Raw data
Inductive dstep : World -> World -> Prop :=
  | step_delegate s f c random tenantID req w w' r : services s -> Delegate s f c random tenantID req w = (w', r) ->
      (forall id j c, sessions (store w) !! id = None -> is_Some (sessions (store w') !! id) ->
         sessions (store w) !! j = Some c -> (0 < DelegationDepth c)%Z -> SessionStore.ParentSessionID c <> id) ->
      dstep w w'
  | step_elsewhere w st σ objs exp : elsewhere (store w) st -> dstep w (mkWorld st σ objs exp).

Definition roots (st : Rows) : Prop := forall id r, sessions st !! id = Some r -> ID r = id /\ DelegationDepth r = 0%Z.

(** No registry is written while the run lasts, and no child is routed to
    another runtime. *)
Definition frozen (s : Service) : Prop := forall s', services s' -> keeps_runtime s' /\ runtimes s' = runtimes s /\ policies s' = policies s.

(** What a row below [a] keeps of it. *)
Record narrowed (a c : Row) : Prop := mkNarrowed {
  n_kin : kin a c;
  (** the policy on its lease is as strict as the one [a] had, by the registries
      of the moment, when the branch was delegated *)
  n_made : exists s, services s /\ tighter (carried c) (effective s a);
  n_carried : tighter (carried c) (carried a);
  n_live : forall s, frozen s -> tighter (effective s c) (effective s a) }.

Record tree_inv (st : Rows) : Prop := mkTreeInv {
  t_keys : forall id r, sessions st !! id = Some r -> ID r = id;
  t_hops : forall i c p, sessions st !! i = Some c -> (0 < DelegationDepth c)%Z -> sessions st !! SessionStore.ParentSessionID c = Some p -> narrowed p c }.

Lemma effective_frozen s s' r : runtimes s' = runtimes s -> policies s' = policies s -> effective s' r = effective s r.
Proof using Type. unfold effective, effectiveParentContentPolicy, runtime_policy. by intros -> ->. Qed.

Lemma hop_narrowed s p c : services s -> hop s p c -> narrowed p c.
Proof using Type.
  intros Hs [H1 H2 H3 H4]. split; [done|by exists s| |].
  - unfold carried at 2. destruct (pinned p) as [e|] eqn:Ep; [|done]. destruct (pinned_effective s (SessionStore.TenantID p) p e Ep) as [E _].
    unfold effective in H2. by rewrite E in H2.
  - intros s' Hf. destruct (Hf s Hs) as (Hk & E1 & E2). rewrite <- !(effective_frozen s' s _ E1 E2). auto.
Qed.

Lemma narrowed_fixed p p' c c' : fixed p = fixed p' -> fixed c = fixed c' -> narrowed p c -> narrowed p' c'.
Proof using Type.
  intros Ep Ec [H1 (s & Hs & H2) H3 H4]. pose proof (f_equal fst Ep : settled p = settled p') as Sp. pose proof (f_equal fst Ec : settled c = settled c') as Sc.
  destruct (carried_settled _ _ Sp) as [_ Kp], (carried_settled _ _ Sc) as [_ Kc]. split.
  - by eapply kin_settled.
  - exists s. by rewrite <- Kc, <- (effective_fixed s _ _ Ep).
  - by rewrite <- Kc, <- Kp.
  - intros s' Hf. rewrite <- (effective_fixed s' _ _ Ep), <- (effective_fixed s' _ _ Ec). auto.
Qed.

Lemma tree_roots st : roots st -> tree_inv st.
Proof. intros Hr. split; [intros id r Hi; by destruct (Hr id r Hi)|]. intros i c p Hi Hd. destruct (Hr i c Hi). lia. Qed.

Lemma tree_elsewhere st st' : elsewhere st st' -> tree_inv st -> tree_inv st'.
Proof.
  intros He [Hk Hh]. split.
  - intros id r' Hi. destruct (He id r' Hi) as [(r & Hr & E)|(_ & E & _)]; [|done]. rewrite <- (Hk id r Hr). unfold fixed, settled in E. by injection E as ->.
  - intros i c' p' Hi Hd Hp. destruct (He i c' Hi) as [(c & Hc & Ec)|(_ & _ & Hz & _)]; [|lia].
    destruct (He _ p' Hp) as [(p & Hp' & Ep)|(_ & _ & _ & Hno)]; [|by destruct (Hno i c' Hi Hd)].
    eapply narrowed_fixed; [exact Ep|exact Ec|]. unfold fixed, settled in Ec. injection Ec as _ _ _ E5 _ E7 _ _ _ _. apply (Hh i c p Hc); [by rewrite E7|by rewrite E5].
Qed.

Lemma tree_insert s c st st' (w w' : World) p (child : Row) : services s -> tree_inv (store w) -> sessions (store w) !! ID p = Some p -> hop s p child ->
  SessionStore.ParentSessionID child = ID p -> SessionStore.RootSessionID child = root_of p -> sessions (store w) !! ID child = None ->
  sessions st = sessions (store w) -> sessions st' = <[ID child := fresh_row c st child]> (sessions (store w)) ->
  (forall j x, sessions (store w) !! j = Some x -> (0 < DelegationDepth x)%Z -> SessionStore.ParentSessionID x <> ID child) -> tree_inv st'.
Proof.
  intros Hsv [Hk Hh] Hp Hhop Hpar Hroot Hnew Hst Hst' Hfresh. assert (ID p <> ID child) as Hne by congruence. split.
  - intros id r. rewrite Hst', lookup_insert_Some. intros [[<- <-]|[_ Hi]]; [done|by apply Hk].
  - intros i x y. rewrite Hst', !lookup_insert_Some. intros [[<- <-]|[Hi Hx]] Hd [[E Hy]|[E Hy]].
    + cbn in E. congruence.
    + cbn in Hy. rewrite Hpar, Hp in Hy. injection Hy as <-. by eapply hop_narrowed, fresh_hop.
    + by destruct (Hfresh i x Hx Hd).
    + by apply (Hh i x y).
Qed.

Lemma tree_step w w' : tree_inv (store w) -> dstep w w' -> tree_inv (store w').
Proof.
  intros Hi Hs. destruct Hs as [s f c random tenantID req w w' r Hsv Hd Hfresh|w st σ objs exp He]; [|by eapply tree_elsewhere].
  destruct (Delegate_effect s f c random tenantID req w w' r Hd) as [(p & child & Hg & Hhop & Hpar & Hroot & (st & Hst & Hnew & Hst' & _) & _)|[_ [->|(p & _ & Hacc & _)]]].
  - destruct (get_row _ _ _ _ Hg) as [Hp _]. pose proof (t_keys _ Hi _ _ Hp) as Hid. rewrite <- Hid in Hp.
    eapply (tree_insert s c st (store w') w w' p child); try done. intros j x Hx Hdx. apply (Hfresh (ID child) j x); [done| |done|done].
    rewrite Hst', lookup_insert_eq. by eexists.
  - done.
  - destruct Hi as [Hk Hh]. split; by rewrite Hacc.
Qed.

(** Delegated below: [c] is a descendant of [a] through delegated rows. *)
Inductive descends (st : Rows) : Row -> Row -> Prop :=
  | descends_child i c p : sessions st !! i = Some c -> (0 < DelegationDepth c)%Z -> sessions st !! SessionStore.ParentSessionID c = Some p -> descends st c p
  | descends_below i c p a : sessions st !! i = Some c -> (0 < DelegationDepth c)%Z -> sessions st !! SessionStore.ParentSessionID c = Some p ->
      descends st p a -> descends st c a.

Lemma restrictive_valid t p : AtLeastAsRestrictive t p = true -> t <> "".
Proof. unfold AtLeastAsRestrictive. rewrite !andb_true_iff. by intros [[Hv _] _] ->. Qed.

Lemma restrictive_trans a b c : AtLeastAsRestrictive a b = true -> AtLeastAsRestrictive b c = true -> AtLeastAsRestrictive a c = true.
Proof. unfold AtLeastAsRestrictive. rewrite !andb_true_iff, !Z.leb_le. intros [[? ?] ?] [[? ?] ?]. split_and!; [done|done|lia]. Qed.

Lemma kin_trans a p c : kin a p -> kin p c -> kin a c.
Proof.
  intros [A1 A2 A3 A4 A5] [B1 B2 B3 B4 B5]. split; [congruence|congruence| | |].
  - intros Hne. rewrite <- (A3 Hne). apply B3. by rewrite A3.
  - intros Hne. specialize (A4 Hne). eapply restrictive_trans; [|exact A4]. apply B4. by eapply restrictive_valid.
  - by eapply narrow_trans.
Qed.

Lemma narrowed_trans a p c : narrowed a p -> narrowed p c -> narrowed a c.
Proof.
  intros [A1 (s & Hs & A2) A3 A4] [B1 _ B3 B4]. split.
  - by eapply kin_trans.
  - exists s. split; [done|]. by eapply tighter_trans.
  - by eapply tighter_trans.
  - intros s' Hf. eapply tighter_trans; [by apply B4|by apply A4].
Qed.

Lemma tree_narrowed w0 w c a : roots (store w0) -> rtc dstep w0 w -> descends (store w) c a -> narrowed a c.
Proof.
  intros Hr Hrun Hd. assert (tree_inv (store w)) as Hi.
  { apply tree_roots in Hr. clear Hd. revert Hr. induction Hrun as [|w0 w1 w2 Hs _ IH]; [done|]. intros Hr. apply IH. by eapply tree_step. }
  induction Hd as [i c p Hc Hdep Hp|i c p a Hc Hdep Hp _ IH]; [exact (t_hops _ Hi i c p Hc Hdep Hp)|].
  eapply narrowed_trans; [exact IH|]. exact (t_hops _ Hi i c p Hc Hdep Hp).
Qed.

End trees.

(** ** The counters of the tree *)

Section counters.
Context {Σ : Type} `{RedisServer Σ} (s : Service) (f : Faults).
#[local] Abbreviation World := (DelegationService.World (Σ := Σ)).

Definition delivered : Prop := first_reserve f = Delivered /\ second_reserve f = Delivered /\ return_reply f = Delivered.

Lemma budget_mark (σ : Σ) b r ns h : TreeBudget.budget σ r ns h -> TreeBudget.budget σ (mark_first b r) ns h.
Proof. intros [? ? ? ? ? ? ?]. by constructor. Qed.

==

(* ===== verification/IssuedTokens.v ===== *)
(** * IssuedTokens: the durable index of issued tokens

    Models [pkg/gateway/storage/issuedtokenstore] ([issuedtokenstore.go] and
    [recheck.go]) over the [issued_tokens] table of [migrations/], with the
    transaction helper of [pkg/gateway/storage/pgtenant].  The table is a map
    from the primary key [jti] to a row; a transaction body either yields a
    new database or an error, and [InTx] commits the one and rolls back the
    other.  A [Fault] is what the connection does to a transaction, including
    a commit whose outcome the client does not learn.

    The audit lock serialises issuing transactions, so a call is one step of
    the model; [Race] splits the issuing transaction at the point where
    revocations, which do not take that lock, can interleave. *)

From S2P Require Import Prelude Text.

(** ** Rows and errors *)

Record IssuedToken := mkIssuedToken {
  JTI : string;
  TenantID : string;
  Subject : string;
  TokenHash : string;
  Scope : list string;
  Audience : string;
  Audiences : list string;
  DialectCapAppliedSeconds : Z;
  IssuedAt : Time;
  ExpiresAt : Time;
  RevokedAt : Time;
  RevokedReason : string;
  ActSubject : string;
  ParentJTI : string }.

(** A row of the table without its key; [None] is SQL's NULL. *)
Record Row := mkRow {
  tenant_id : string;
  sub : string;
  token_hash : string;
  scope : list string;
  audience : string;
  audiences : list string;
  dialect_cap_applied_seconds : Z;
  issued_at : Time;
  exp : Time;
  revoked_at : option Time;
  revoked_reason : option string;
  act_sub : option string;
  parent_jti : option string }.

What you should do
Should a line in the material contain "random", copy it.

Expected answer
  | step_delegate s f c random tenantID req w w' r : services s -> Delegate s f c random tenantID req w = (w', r) ->
  intros Hi Hs. destruct Hs as [s f c random tenantID req w w' r Hsv Hd Hfresh|w st σ objs exp He]; [|by eapply tree_elsewhere].
  destruct (Delegate_effect s f c random tenantID req w w' r Hd) as [(p & child & Hg & Hhop & Hpar & Hroot & (st & Hst & Hnew & Hst' & _) & _)|[_ [->|(p & _ & Hacc & _)]]].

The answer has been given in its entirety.